#### What to do:
Can you quote, word for word, every line from the first line of the records below through the line containing "- split; [done|]. split; [done|]. split; [done|]. intros", and nothing else?

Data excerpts
Lemma host_call mx ma ptr pd items : call_memory (scratchpad_at h) (stack_at h) depth (reg_at h) (mem_regs_at h) m (a rf) mx ma ptr
  (call_mem (mem_regs_image mx ma ptr pd items)).
Proof.
  destruct Hhost as [[Hb Hcl] Hst (R1 & R2 & R3 & R4) (M1 & M2 & M3 & M4) (A1 & A2 & A3) _ _]. destruct reg_image_words as (W1 & W2 & W3).
  assert (Hrf : forall i, 0 <= i < 32 -> call_mem (mem_regs_image mx ma ptr pd items) (reg_at h + 8 * i) = Some (reg_image m rf !!! Z.to_nat i)).
  { intros i Hi. unfold call_mem. rewrite put_words_other by (cbn [length mem_regs_image]; lia). apply put_words_at. rewrite reg_image_length. lia. }
  constructor.
  - unfold call_mem. apply put_words_clear; [apply put_words_clear; [done|]|].
    + rewrite reg_image_length. exact R4.
    + intros i Hi. apply put_words_mapped. by apply M4.
  - destruct Hst as (S1 & S2 & S3 & S4). split; [done|]. split; [done|]. split; [done|]. intros k Hk K8. unfold call_mem. by apply put_words_mapped, put_words_mapped, S4.
  - split; [done|]. split; [done|]. split; [done|]. intros i Hi. rewrite Hrf by lia. done.
  - rewrite <- W1, <- W2. split; [exact (Hrf 8 ltac:(lia))|exact (Hrf 9 ltac:(lia))].
  - split; [done|]. intros i Hi. rewrite Hrf by lia. by rewrite W3.
  - split; [done|]. split; [done|]. split; [done|]. unfold call_mem.
    set (mem := put_words _ _ (reg_image m rf)). set (ws := mem_regs_image _ _ _ _ _).
    split; [|exact (put_words_at mem (mem_regs_at h) ws 1 ltac:(cbn; lia))].
    pose proof (put_words_at mem (mem_regs_at h) ws 0 ltac:(cbn; lia)) as E. by rewrite Z.mul_0_r, Z.add_0_r in E.
  - done.
Qed.
End layout.

Lemma call_registers h depth len : host_ok h depth len -> (0 <= scratchpad_at h < 2 ^ 64) ->
  let xs := xset ([reg_at h; mem_regs_at h; scratchpad_at h; 2048] ++ drop 4 (host_x h)) 30 (link h) in
  (length xs = 31%nat /\ Words xs) /\ xget xs 0 = reg_at h /\ xget xs 1 = mem_regs_at h /\ xget xs 2 = scratchpad_at h /\ xget xs 3 = 2048 /\ xget xs 30 = link h.
Proof.
  intros [_ _ (R1 & R2 & _) (M1 & M2 & _) _ (L & W & _) [Wl _]] Hp xs. unfold xs. set (l := _ ++ _).
  assert (Hm : machine l).
  { split; [unfold l; cbn [app length]; rewrite length_drop, L; done|]. unfold l. cbn [app]. repeat (apply List.Forall_cons; [unfold in_range; lia|]). by apply Forall_drop. }
  split; [by apply xset_machine|]. split_and!; [rewrite xget_xset_ne by lia; done..|]. by apply xget_xset; [|lia].
Qed.

(** ** Interpreted and compiled *)

(** The interpreter's copy of the rounding mode, which [run_jit] leaves alone, set to the thread's. *)
Definition synced (vm : VirtualMachine) : VirtualMachine :=
  let c := core_ vm in set_core (mkX (reg_ c) (scratchpad_ c) (mode_of (fe_round c)) (fe_round c)) vm.

(** They agree. *)
Definition in_step (c : xstate) : Prop := fe_round c = rounding_of (last_rounding_mode_ c) /\ 0 <= last_rounding_mode_ c < 4.
Lemma in_step_mode c : in_step c -> mode_of (fe_round c) = last_rounding_mode_ c.
Proof. intros [-> H]. assert (E : last_rounding_mode_ c = 0 \/ last_rounding_mode_ c = 1 \/ last_rounding_mode_ c = 2 \/ last_rounding_mode_ c = 3) by lia. by destruct E as [->|[->|[->| ->]]]. Qed.

(** What the compiled program leaves of a machine that the interpreter takes to [vm']. *)
Definition jit_result (vm vm' : VirtualMachine) : VirtualMachine :=
  let c' := core_ vm' in set_core (mkX (reg_ c') (scratchpad_ c') (last_rounding_mode_ (core_ vm)) (fe_round c')) vm.

Lemma float_mask_e_or x : word64 x -> e_or_ok (getFloatMask x).
Proof.
  intros Hx. split; [destruct (float_mask_ok x Hx); unfold in_range; lia|]. unfold getFloatMask. rewrite Z.land_lor_distr_l, <- Z.land_assoc.
  change (Z.land (2 ^ 22 - 1) e_and) with 0. rewrite Z.land_0_r, Z.lor_0_l. unfold getStaticExponent.
  assert (Hh : in_range 4 (Z.shiftr x (64 - 4))) by (apply (shiftr_range_sub 64 x 60); [lia|done]). unfold in_range in Hh. set (k := Z.shiftr x (64 - 4)) in *. clearbody k.
  assert (E : In k (seqZ 0 16)) by (apply list_elem_of_In, elem_of_seqZ; lia). cbn in E. repeat (destruct E as [<-|E]; [reflexivity|]). destruct E.
Qed.

Section compiled.
Context (h : Host) (depth : Z) (vm : VirtualMachine) (C : list Z) (st : emission) (target : Z) (bc : list InstructionByteCode) (usage : list Z).
Abbreviation base := (scratchpad_at h).
Abbreviation m := (e_mask_ vm).
Context (Hvm : vm_running vm) (Hzero : r (reg_ (core_ vm)) = replicate 8 0) (Hmask : e_or_ok m.1 /\ e_or_ok m.2).
Context (Hcode : loop_code (configuration vm) target st C) (HbC : Bytes C) (Hhost : host_ok h depth (Z.of_nat (length C))).
Context (Hcompile : compile_program (program_ vm) (bytecode_ vm) = Done (usage, bc)).
Context (Hprogram : forall x x', x_wf x -> execute_bytecode m bc x = Done x' -> forall K ms, sim C base m K x ms -> vpc ms = PrologueSize ->
  exists ms', leads C base ms ms' /\ vpc ms' = st.2 /\ sim C base m K x' ms').
Context (ptr pd items : Z) (line : Z -> outcome (list Z)) (Hptr : word64 ptr).
Abbreviation mem_regs := (mem_regs_image (mx_ vm) (ma_ vm) ptr pd items).
Abbreviation mem0 := (call_mem h m (reg_ (core_ vm)) mem_regs).
Context (Hsource : forall M, clear_pad base M -> (forall b, b < stack_at h - 208 \/ stack_at h <= b -> M b = mem0 b) -> (forall b, mem0 b <> None -> M b <> None) ->
  M (stack_at h + -168) = Some (mem_regs_at h) ->
  LineSource C base m (configuration vm) st (beside (stack_at h - depth) (stack_at h - 208) M) (stack_at h - 208) ptr line).
Context (Hline : forall ma rs rs', word32 ma -> dataset_read vm (add64 (dataset_offset_ vm) (Z.land ma 0x7fffffc0)) rs = Done rs' ->
  exists bs, line ma = Done bs /\ Bytes bs /\ rs' = xor_words rs bs).
(** One instruction, for one stream and then for the other. *)
Lemma both_step code i lp pc xs ra rb :
  machine xs -> encodable rc i -> execute_instruction (Some rc) (viewA xs) i = Done ra -> execute_instruction (Some rc) (viewB xs) i = Done rb ->
  let wa := words_A i lp pc in let wb := words_B i lp (past wa pc) in
  holds code pc (word_bytes wa) -> holds code (past wa pc) (word_bytes wb) ->
  literal_ok rc code i lp pc -> literal_ok rc code i lp (past wa pc) ->
  exists xs', a64_run (length wa + length wb) code (pc, xs) = Done (past wb (past wa pc), xs') /\ both_ran xs xs' ra rb.
Proof.
  intros Hm (Hri & Hii & _) Ea Eb wa wb Ha Hb La Lb. pose proof streamA_ok as SA. pose proof streamB_ok as SB.
  destruct (stream_runs (fun k => k) StreamATmp SA rc code i lp pc xs ra Hm Hri Hii Ea Ha La) as (x1 & E1 & [M1 V1 F1]).
  assert (VB : viewB x1 = viewB xs) by (apply view_ext; intros k Hk; rewrite streamB_eq by done; apply F1, outside_A; lia).
  rewrite <- VB in Eb.
  destruct (stream_runs streamB StreamBTmp SB rc code i lp (past wa pc) x1 rb M1 Hri Hii Eb Hb Lb) as (x2 & E2 & [M2 V2 F2]).
  assert (E1' : a64_run (length wa) code (pc, xs) = Done (past wa pc, x1)) by exact E1.
  exists x2. split; [rewrite a64_run_app, E1'; exact E2|]. constructor; [done| |done|].
  - rewrite <- V1. apply view_ext. intros k Hk. apply F2, outside_B; lia.
  - intros k K1 K2 K3 K4. rewrite F2 by (apply outside_B; lia). apply F1, outside_A; lia.
Qed.

Lemma both_runs code instrs : forall lp pc xs ra rb,
  machine xs -> Forall (encodable rc) instrs ->
  ofoldl (execute_instruction (Some rc)) (viewA xs) instrs = Done ra -> ofoldl (execute_instruction (Some rc)) (viewB xs) instrs = Done rb ->
  holds code pc (word_bytes (both_words instrs lp pc)) -> holds code lp (literals rc instrs) ->
  (lp - pc) mod 4 = 0 -> lp <= pc -> pc - lp + 24 * Z.of_nat (length instrs) <= 2 ^ 20 ->
  let n := length (both_words instrs lp pc) in
  exists xs', a64_run n code (pc, xs) = Done (pc + 4 * Z.of_nat n, xs') /\ both_ran xs xs' ra rb.
Proof.
  induction instrs as [|i instrs IH]; intros lp pc xs ra rb Hm Henc Ea Eb Hh Hl H4 Hle Hreach.
  { cbn in *. injection Ea as <-. injection Eb as <-. exists xs. split; [do 2 f_equal; lia|]. by constructor. }
  apply list.Forall_cons in Henc as [Hi Henc]. cbn [ofoldl] in Ea, Eb. apply bind_Done in Ea as (ra1 & Ea1 & Ea). apply bind_Done in Eb as (rb1 & Eb1 & Eb).
  cbn [both_words] in *. cbv zeta in *. destruct (words_length i lp pc) as (LA & _ & LR). set (wa := words_A i lp pc) in *.
  destruct (words_length i lp (past wa pc)) as (_ & LB & LR'). set (wb := words_B i lp (past wa pc)) in *. cbn [length] in Hreach.
  apply holds_words in Hh as [Hh1 Hh]. apply holds_words in Hh as [Hh2 Hh].
  destruct (literal_here rc code i instrs lp pc Hi Hl H4 ltac:(lia)) as [Lit1 Hl'].
  destruct (literal_here rc code i instrs lp (past wa pc) Hi Hl ltac:(unfold past; plia) ltac:(unfold past; lia)) as [Lit2 _].
  destruct (both_step code i lp pc xs ra1 rb1 Hm Hi Ea1 Eb1 Hh1 Hh2 Lit1 Lit2) as (x1 & E1 & [M1 A1 B1 F1]).
  destruct (IH (next_literal i lp) (past wb (past wa pc)) x1 ra rb) as (x2 & E2 & [M2 A2 B2 F2]); try done.
  - by rewrite A1.
  - by rewrite B1.
  - unfold past, next_literal. destruct (is_rcp i); plia.
  - unfold past, next_literal. destruct (is_rcp i) eqn:Hr; [destruct (LR eq_refl)|]; lia.
  - unfold past, next_literal. destruct (is_rcp i); lia.
  - exists x2. split.
    + rewrite !length_app, Nat.add_assoc, a64_run_app. fold wa wb in E1. rewrite E1. cbn [mbind outcome_bind]. rewrite E2. unfold past. do 2 f_equal. lia.
    + constructor; [done..|]. intros k K1 K2 K3 K4. rewrite F2 by done. by apply F1.
Qed.
(** * The mask extension: [mask_string], [mask_email], [scramble_string]

    A shallow embedding of [src/mask_extension.cpp].  Every evaluator is a
    lambda handed to one of the host's vectorised executors; the lambdas are
    embedded as functions on byte lists, the executors as a row loop over the
    argument columns of a chunk.

    - a [std::string] / [string_t] is a [list byte];
    - [int64_t] and [size_t] values are integers of [Z], conversions and
      signed arithmetic are reduced modulo [2^64] explicitly;
    - an access the C++ code performs unchecked ([GetData()[0]],
      [operator[]]) is checked in the model and reports [OutOfBounds];
      [substr] reports [OutOfRange] where the library throws;
    - the random engine of [scramble_string] is an interface
      ([UniformRandomBitGenerator]) whose state is threaded explicitly. *)

From Stdlib Require Import ZArith Lia Factorial.
From Stdlib Require Import Strings.Byte.
From stdpp Require Import base tactics option list numbers strings sorting.

Local Open Scope Z_scope.

(** ** Machine integers *)

Module Int.

Definition modulus : Z := 2 ^ 64.
Definition int64_min : Z := - 2 ^ 63.
Definition int64_max : Z := 2 ^ 63 - 1.
(* ===== verification/_CoqProject ===== *)
-Q . S2P
Prelude.v
Bits.v
Lib.v
Rng.v
Segment.v
SegmentSpec.v
ClaimRace.v
HashMap.v
HashMapSpec.v
Lock.v
Once.v
WeakMemory.v
Env.v
SizeClass.v
Sys.v
Radix.v
VaMap.v
VaMapSpec.v
VaLive.v
Mem.v
BlockList.v
ThreadLocal.v
Interconnect.v
InterconnectSpec.v
StackRace.v
StackRaceSpec.v
StackRaceLive.v
StackSolo.v
WeakStack.v
Bulk.v
BulkSpec.v
SlabInv.v
SlabOps.v
SlabFill.v
Heap.v
HeapInv.v
HeapFill.v
HeapBig.v
HeapSpec.v
Align.v
Realloc.v
ReallocSpec.v
Trim.v
TrimSpec.v
ThreadExit.v
CpuRows.v
AlignSpec.v
Boot.v
ClientCalls.v
Client.v
ClientSpec.v
ReallocClient.v
ThreadsSpec.v
BootClient.v
Fallback.v
FallbackSpec.v
(* ===== verification/ClaimRace.v ===== *)
(** * Threads racing in [try_claim] (src/src/va/bitmap.rs)

    The same loops as [Segment.try_claim], one atomic access at a time, for any
    number of threads that share the two bitmaps.  Accesses are interleaved in
    any order ([compare_exchange_weak] may also fail spuriously).

    Two results: the claim bits exclude (a claim bit is set exactly when one
    thread, and only one, is between taking it and giving it back), but the
    claims as a whole do not: the map word is read before the claim word is
    swapped, so a thread that was delayed between the two can succeed on blocks
    that another thread has taken in the meantime. *)

From S2P Require Import Prelude Bits Lib Rng Segment SegmentSpec.

(** Where a thread is in [try_claim start count]; [p] is [bits_processed]. *)
Inductive tstate : Type :=
| TClaim (start count p : Z)            (* about to load the claim word *)
| TCheck (start count p claim_val : Z)  (* about to load the map word *)
| TCas (start count p claim_val : Z)    (* about to swap the claim word *)
| TUndo (start count p : Z)             (* in [rollback_claim start count] *)
| TPublish (start count p : Z)          (* in the loop of [fetch_or] *)
| TRelease (start count p : Z)          (* in the loop of [fetch_and] *)
| TDone (ok : bool) (start count : Z).
(* ===== verification/HashMapSpec.v ===== *)
(** * The big-allocation table implements a finite map (proofs about HashMap.v) *)

From S2P Require Import Prelude Bits Lib HashMap.

(** ** Counting entries by state *)

Definition count_state (s : Z) (t : list Entry) : Z :=
  Z.of_nat (length (filter (λ e, e_state e = s) t)).

Definition has_state (s : Z) (e : Entry) : Z := if decide (e_state e = s) then 1 else 0.

Lemma count_state_cons s e t : count_state s (e :: t) = has_state s e + count_state s t.
Proof. unfold count_state, has_state. rewrite filter_cons. case_decide; cbn; lia. Qed.

Lemma count_state_app s t1 t2 : count_state s (t1 ++ t2) = count_state s t1 + count_state s t2.
Proof. unfold count_state. rewrite filter_app, length_app. lia. Qed.

Lemma count_state_bounds s t : 0 ≤ count_state s t ≤ zlen t.
Proof. unfold count_state, zlen. pose proof (length_filter (λ e, e_state e = s) t). lia. Qed.

Lemma count_state_zinsert s t i e0 e :
  zlookup t i = Some e0 →
  count_state s (zinsert t i e) = count_state s t - has_state s e0 + has_state s e.
Proof.
  intros Hl. pose proof (zlookup_Some_lt _ _ _ Hl) as Hi.
  unfold zlookup in Hl. rewrite decide_True in Hl by lia.
  unfold zinsert. rewrite <- (take_drop_middle t _ _ Hl) at 2.
  rewrite insert_take_drop by (apply lookup_lt_Some in Hl; done).
  rewrite !count_state_app, !count_state_cons. lia.
Qed.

#### Result for this exercise:
Lemma host_call mx ma ptr pd items : call_memory (scratchpad_at h) (stack_at h) depth (reg_at h) (mem_regs_at h) m (a rf) mx ma ptr
  (call_mem (mem_regs_image mx ma ptr pd items)).
Proof.
  destruct Hhost as [[Hb Hcl] Hst (R1 & R2 & R3 & R4) (M1 & M2 & M3 & M4) (A1 & A2 & A3) _ _]. destruct reg_image_words as (W1 & W2 & W3).
  assert (Hrf : forall i, 0 <= i < 32 -> call_mem (mem_regs_image mx ma ptr pd items) (reg_at h + 8 * i) = Some (reg_image m rf !!! Z.to_nat i)).
  { intros i Hi. unfold call_mem. rewrite put_words_other by (cbn [length mem_regs_image]; lia). apply put_words_at. rewrite reg_image_length. lia. }
  constructor.
  - unfold call_mem. apply put_words_clear; [apply put_words_clear; [done|]|].
    + rewrite reg_image_length. exact R4.
    + intros i Hi. apply put_words_mapped. by apply M4.
  - destruct Hst as (S1 & S2 & S3 & S4). split; [done|]. split; [done|]. split; [done|]. intros k Hk K8. unfold call_mem. by apply put_words_mapped, put_words_mapped, S4.
  - split; [done|]. split; [done|]. split; [done|]. intros i Hi. rewrite Hrf by lia. done.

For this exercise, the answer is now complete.